Tutti gli operatori, nelle loro memorie, insistono sulle ferite invisibili, le più difficili da curare. Parlano di gente annientata dal dolore, dai lutti, dalle violenze, dai traumi. Si cambia paese, si cambia storia, e il panorama è lo stesso: un’umanità devastata dentro, danneggiata nella testa e nell’anima, magari per sempre.


«Ho ancora davanti agli occhi il viso di un uomo, sono stata a casa sua nella pianura del Ninive. Era stato il maestro della scuola elementare del villaggio. Dopo la notizia dell’arrivo dell’Isis, in molti erano fuggiti. Lui no, e aveva subito le prepotenze dei gruppi armati islamici, poi scalzati dalle forze curde e dalle bombe della coalizione. L’Isis non era rimasta a lungo ma era rimasto il sospetto che la comunità liberata avesse simpatizzato con loro. I superstiti erano intrappolati in quei villaggi semidistrutti, isolati da posti di blocco. Per strada non girava anima viva, nemmeno le galline, i negozi erano chiusi o demoliti, c’era un silenzio inquietante. Perfino il nulla-osta per andare in ospedale richiedeva lunghe negoziazioni con le autorità curde. Suo figlio avrebbe voluto frequentare l’università ma non poteva più uscire. In una stanza, coperto da un panno, era in bella mostra un computer, anche se internet non c’era. I risparmi erano finiti, vivevano di baratti. Lui ci ha ringraziati perché gli ricordavamo che esisteva un po’ di umanità. Ecco, io ricordo sempre quell’uomo dignitoso. Mantenere una clinica aperta in uno degli edifici ancora in piedi, in un posto tanto pericoloso, aveva senso anche solo per questo», racconta Gabriella Bianchi, responsabile della comunicazione, dopo una missione in Nord Iraq.

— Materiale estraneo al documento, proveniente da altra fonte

(** [if err != nil { tm.t.Fatalf("termtest: ...: %v", err) }]. *)
Definition check {A B} (what : string) (r : result A) (k : A -> tproc (verdict B)) : tproc (verdict B) :=
  match r with Ok a => k a | Err e => Ret (Failed (FatalErr what e)) end.

Definition check_none {B} (what : string) (r : option error) (k : tproc (verdict B)) : tproc (verdict B) :=
  match r with None => k | Some e => Ret (Failed (FatalErr what e)) end.

(** ** Starting *)

(** The first [PATH] of the environment. *)
Fixpoint env_path (env : list string) : string :=
  match env with
  | [] => ""
  | e :: env => if HasPrefix e "PATH=" then str_drop 5 e else env_path env
  end.

Fixpoint look_in (name : string) (dirs : list string) : tproc (result string) :=
  match dirs with
  | [] => Ret (Err (Errorf (Quote name +:+ " not found in PATH")))
  | dir :: dirs =>
      let p := dir +:+ "/" +:+ name in
      do! fi := Stat p in
      match fi with
      | Ok false => Ret (Ok p)
      | _ => look_in name dirs
      end
  end.

Definition lookPathIn (name : string) (env : list string) : tproc (result string) :=
  if Contains name "/" then Ret (Ok name)
  else
    let path := env_path env in
    if String.eqb path "" then Ret (Err (Errorf "PATH not set in environment"))
    else look_in name (Split path ":"%char).

(** Close what was opened, then fail. *)
Fixpoint close_fail {A} (hs : list handle) (what : string) (e : error) : tproc (verdict A) :=
  match hs with
  | [] => Ret (Failed (FatalErr what e))
  | h :: hs => do! _ := Close h in close_fail hs what e
  end.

Marco Puzzolo, capo progetto, che oggi è in Yemen, è ancora tormentato dal campo di Al-Hol, in Siria nordorientale, pieno di sfollati dello Stato Islamico. Gli uomini, sospetti terroristi, erano detenuti. Le donne e i loro figli invece venivano mandati lì. «Tutti i bambini avevano ferite da guerra. Ricordo un ragazzino su una sedia a rotelle che aveva perso entrambe le gambe, veniva da Aleppo, dalla parte opposta della Siria. Tanti come lui erano arrivati nello Stato Islamico insieme alle loro famiglie da varie parti del paese. Anzi del mondo. C’era una bambina che tremava per una reazione nervosa dovuta alla presenza di schegge di proiettili all’interno del cranio. Ferite ovunque mi voltassi. Erano sfollati, ma prima facevano parte dello Stato Islamico. Potevano essere considerati vittime? Un discorso complesso, ma noi di Msf eravamo lì per preservare la vita umana a prescindere da qualsiasi cosa».


Fra centinaia di assistiti c’è sempre qualcuno che non si riesce a dimenticare: un singolo individuo che sfugge al salvataggio di massa, e perseguita la memoria di chi l’ha incontrato con il suo viso, la sua voce, la sua sofferenza personale. È la storia intima di Msf.